なぜなら、このことを典子に確かめてみる勇気がなかったからだ。そもそも、典子と義理の兄妹になってからというもの、まともに話をしたことはなかった。食事の時にも寡黙で、これは元々食事の時間は静粛にするものだという義父の基本的な考えによるものだが、義父でなくともこの時代では、食事の最中に余計なことを話さないというのは当たり前のことでもあった。
しかも本当の兄妹ではなく、つい最近、
「二人は兄妹だ」
と言って、いきなり連れてこられて対面した相手なので、何かのきっかけでもなければ話をするなど、お互いに考えられなかった。

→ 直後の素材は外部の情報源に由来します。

(** Everything about one call of [resume]. *)
Lemma resume_pending a g h c b id r t us μ :
  pending_at a g h c b id r t μ -> fits T us ->
  mwp (resume id us)
    (fun x μ' => x = Ok tt /\
       (exists l, m_lingers μ' = <[id := l]> (m_lingers μ) /\ left_around a g h c l μ μ') /\
       ((exists v, r = Ok v /\ m_lingers μ' = <[id := LCompletion v]> (m_lingers μ)) \/
        (exists c' t', pending_at a g h c' b id r t' μ' /\
           m_lingers μ' = <[id := LContinuation c']> (m_lingers μ) /\
           paused_after b us (w_clock (m_world μ)) id t' μ')))
    (fun msg μ' => r = Err msg /\
       (exists l, m_lingers μ' = <[id := l]> (m_lingers μ) /\ left_around a g h c l μ μ') /\
       m_lingers μ' = <[id := LPoison]> (m_lingers μ)) μ.
Proof.
  intros [Hl Hg Hc Ho Hi Hp HT (e & cell & Hat & Hres)] Hfit.
  destruct μ as [w sv env lg]. cbn [m_world m_saved m_env m_lingers] in *.
  rewrite <- (insert_id _ _ _ Hl) at 1.
  assert (forall l t e cell μ', returned a g h s f w T (w_clock w) b us c id sv lg l t e cell μ' ->
    (is_continuation l = false -> cell = None) -> exists l, m_lingers μ' = <[id := l]> lg /\
      left_around a g h c l (mkMachine w sv env lg) μ') as Hund.
  { intros l t1 e1 cell1 μ' (w' & env' & sv' & over & w1 & -> & Hc' & Hfr & Hat' & Hp' & HT' & Hsl) Hcell.
    exists l. split; [done|]. split; [by exists t1, e1, cell1, over, w1 | done | |];
      cbn [m_saved].
    - intros m rest Hm Hs.
      destruct l as [v|c'|]; [by rewrite Hsl | | by rewrite Hsl].
      destruct Hsl as (_ & [Hkeep Hnew] & _). rewrite Hkeep; [done | done |].
      intros Hs'. destruct (Hnew m Hs'); congruence.
    - intros m Hm. destruct l as [v|c'|]; try done. by apply Hsl. }
  eapply mwp_mono; [eapply mwp_resume with (w0 := w) (b := b) (r := r) (f := f); done| |].
  - intros x μ' (-> & t' & e' & cell' & [(v & -> & Hret & ->) | (c' & Hret & Hres')]).
    + split; [done|]. split; [by eapply Hund|]. left. exists v. split; [done|].
      by destruct Hret as (w' & env' & sv' & over & w1 & -> & _).
    + split; [done|]. split; [by eapply Hund|]. right. exists c', t'.
      destruct Hret as (w' & env' & sv' & over & w1 & -> & Hc' & Hfr & Hat' & Hp' & HT' & Ho' & _ &
        He' & Hy & Hx). destruct Hfr as (w2 & (o & _ & ->) & Hfr). cbn in Hfr. subst w1.
      cbn [m_lingers m_saved] in *. split_and!; [|done|].
      * split; cbn [m_world m_saved m_env m_lingers]; try done.
        -- by rewrite lookup_insert_eq.
        -- destruct Hi as (Hla & Hlf & Hi). split_and!; try apply Hi;
             by apply (at_live _ _ _ _ _ _ _ _ _ _ _ _ _ _ Hat').
        -- exists e', cell'. rewrite He'. split; [|done].
           eapply (at_rebase _ _ _ _ _ _ _ (true, true)); [done|].
           exact (at_tid _ _ _ _ _ _ _ _ _ _ _ _ _ _ Hat').
      * exists c', over. cbn [m_lingers m_world]. rewrite lookup_insert_eq.
        split_and!; try done. exact (at_since _ _ _ _ _ _ _ _ _ _ _ _ _ _ Hat').
  - intros msg μ' (-> & t' & e' & Hret). split; [done|]. split; [by eapply Hund|].
    by destruct Hret as (w' & env' & sv' & over & w1 & -> & _).
Qed.

(** One function's call leaves another function alone. *)
Lemma resume_keeps_pending a g h c b id r t a2 g2 h2 c2 b2 id2 r2 t2 us μ x μ' :
  pending_at a g h c b id r t μ -> pending_at a2 g2 h2 c2 b2 id2 r2 t2 μ ->
  id <> id2 -> a <> a2 -> h <> h2 -> (forall n, slot c2 = Some n -> slot c <> Some n) ->
  fits T us -> resume id us μ = (x, μ') ->
  pending_at a2 g2 h2 c2 b2 id2 r2 t2 μ'.
Proof.
  intros Hp Hp2 Hid Ha Hh Hslot Hfit Hr.
  pose proof (resume_pending _ _ _ _ _ _ _ _ _ _ Hp Hfit) as Hm. unfold mwp in Hm.
  rewrite Hr in Hm.
  assert (exists l, m_lingers μ' = <[id := l]> (m_lingers μ) /\ left_around a g h c l μ μ')
    as (l & Hl & Hla) by (destruct x as [x|msg| |]; naive_solver).
  eapply pending_beside; [exact Hp2 | by eapply left_beside | congruence | congruence | |].
  - rewrite Hl, lookup_insert_ne by done. by apply Hp2.
  - intros n rest Hn Hs. apply (la_saved _ _ _ _ _ _ _ _ _ _ Hla); [done | by apply Hslot].
Qed.

(** ** Claims *)

(** C2: Preemption is transparent.  However often the preemption signal interrupts it, a function
    that undisturbed would end with [r] either completes with the value of [r], or panics with the
    message of [r] and poisons the [Linger], or is paused and still will end with [r]; [resume]
    never fails, aborts the process or becomes undefined. *)
Theorem resume_refines b id r us μ :
  pending_fn b id r μ -> fits T us ->
  match resume id us μ with
  | (Done (Ok _), μ') =>
      (exists v, r = Ok v /\ m_lingers μ' !! id = Some (LCompletion v)) \/ pending_fn b id r μ'
  | (Panicked msg, μ') => r = Err msg /\ m_lingers μ' !! id = Some LPoison
  | _ => False
  end.
Proof.
  intros (a & g & h & c & t & Hp) Hfit.
  pose proof (resume_pending _ _ _ _ _ _ _ _ _ _ Hp Hfit) as Hm. unfold mwp in Hm.
  destruct (resume id us μ) as [[x|msg| |] μ']; try done.
  - destruct Hm as (-> & _ & [(v & -> & ->)|(c' & t' & Hp' & _)]).
    + left. exists v. by rewrite lookup_insert_eq.
    + right. by exists a, g, h, c', t'.
  - destruct Hm as (-> & _ & ->). by rewrite lookup_insert_eq.
Qed.

(** C6: A call of [resume] leaves the calling thread as it found it, whether the function
    completed, panicked or was paused: its thread-control block is installed, it is in the shared
    libset, its preemption signal is blocked, no handler context is left over, and no
    thread-local variable or [errno] of another block and no other boxed closure has changed. *)
Theorem resume_restores_caller a g h c b id r t us μ x μ' :
  pending_at a g h c b id r t μ -> fits T us -> resume id us μ = (x, μ') ->
  fs_base (w_tcb (m_world μ')) = f /\ w_group (m_world μ') = SHARED /\
  blocked (w_kernel (m_world μ')) s = true /\ w_uc (m_world μ') = None /\
  (forall y, y <> a -> locals <$> blocks (w_tcb (m_world μ')) !! y =
     locals <$> blocks (w_tcb (m_world μ)) !! y) /\
  (forall y grp, y <> a -> errno_at (m_world μ') (y, grp) = errno_at (m_world μ) (y, grp)) /\
  (forall y, y <> h -> w_heap (m_world μ') !! y = w_heap (m_world μ) !! y).
Proof.
  intros Hp Hfit Hr. pose proof (resume_pending _ _ _ _ _ _ _ _ _ _ Hp Hfit) as Hm.
  unfold mwp in Hm. rewrite Hr in Hm.
  assert (exists l, left_around a g h c l μ μ')
    as (l & [(t' & e & cell & over & w1 & Hfr & Hat & _) _ _ _])
    by (destruct x as [x|msg| |]; naive_solver).
  destruct (frame_same _ _ _ _ _ _ _ Hfr) as (_ & Htcb & Herr & Hhp).
  pose proof (at_blocked _ _ _ _ _ _ _ _ _ _ _ _ _ _ Hat eq_refl) as Hb. destruct Hat.
  split_and!; try done.
  - intros y Hy. by rewrite at_others, Htcb.
  - intros y grp Hy. by rewrite at_errnos, Herr.
  - intros y Hy. by rewrite at_closures, Hhp.
Qed.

それならまだ相手に対していろいろ想像、いや妄想する方がいくらか簡単だった。典子の方はまだまだ幼女の域を出ていないのでそこまではないが、義兄の方は、そろそろ思春期に達する年齢であった。典子からすれば、思春期に差し掛かり、日に日に大人の雰囲気が感じられるようになってきた義兄が、どんどん遠ざかっていくように思えて仕方がなかった。
思春期というのは、羞恥を覚え、その羞恥心が自分の中のオトコを目覚めさせるのだが、羞恥を覚えるのは女性というものに対してなのか、それとも自分自身に対してなのか、その区別をしっかり分かるようになってこそ、いよいよ大人への入り口に差し掛かったと言っても過言ではないだろう。
典子は義兄を見ていると、
「何かしがらみようなものがあって、そこから抜けられずにもがいている」
というような雰囲気に感じられた。
もちろん、そのしがらみがどんなものなのか分かるはずもなく、必死にもがいているその姿が、急に可愛らしく感じられた。
――私にはないものだわ――
と感じたが、それが男女の違いというものなのか、それとも、まだ思春期に差し掛かっていない自分と、思春期真っ只中にいる兄との年齢を超越した違いなのではないかと感じた。
確かに義兄は何かに縛られているという感覚を持っていたが、それは典子が思っているようなしがらみではなかった。どちらかというと、もっと自由なもので、本人の解釈のしようによっては、どうとでもなる感覚だったのだ。
だが、この感覚が大切である。
いくら自由だと言ってもその感覚を誤認してしまうと、あらぬ方向に歩みを進めることになってしまう。そちらの方向に歩みを進めると、まわりからも一目瞭然と言えるような当時としては、
「堕落した人生」
を歩む最初のきっかけになってしまうという危惧があった。
まだ思春期に差し掛かっただけの人生なので、まだまだやり直しは利くのだろうが、最初が肝心だという考えも当然のことであり、最初を間違えると修正するのは困難であるだろう。
そんな漠然としたものが典子には中途半端に見えて、まるでしがらみのように感じられたのだとすれば、それも無理もないことであろう。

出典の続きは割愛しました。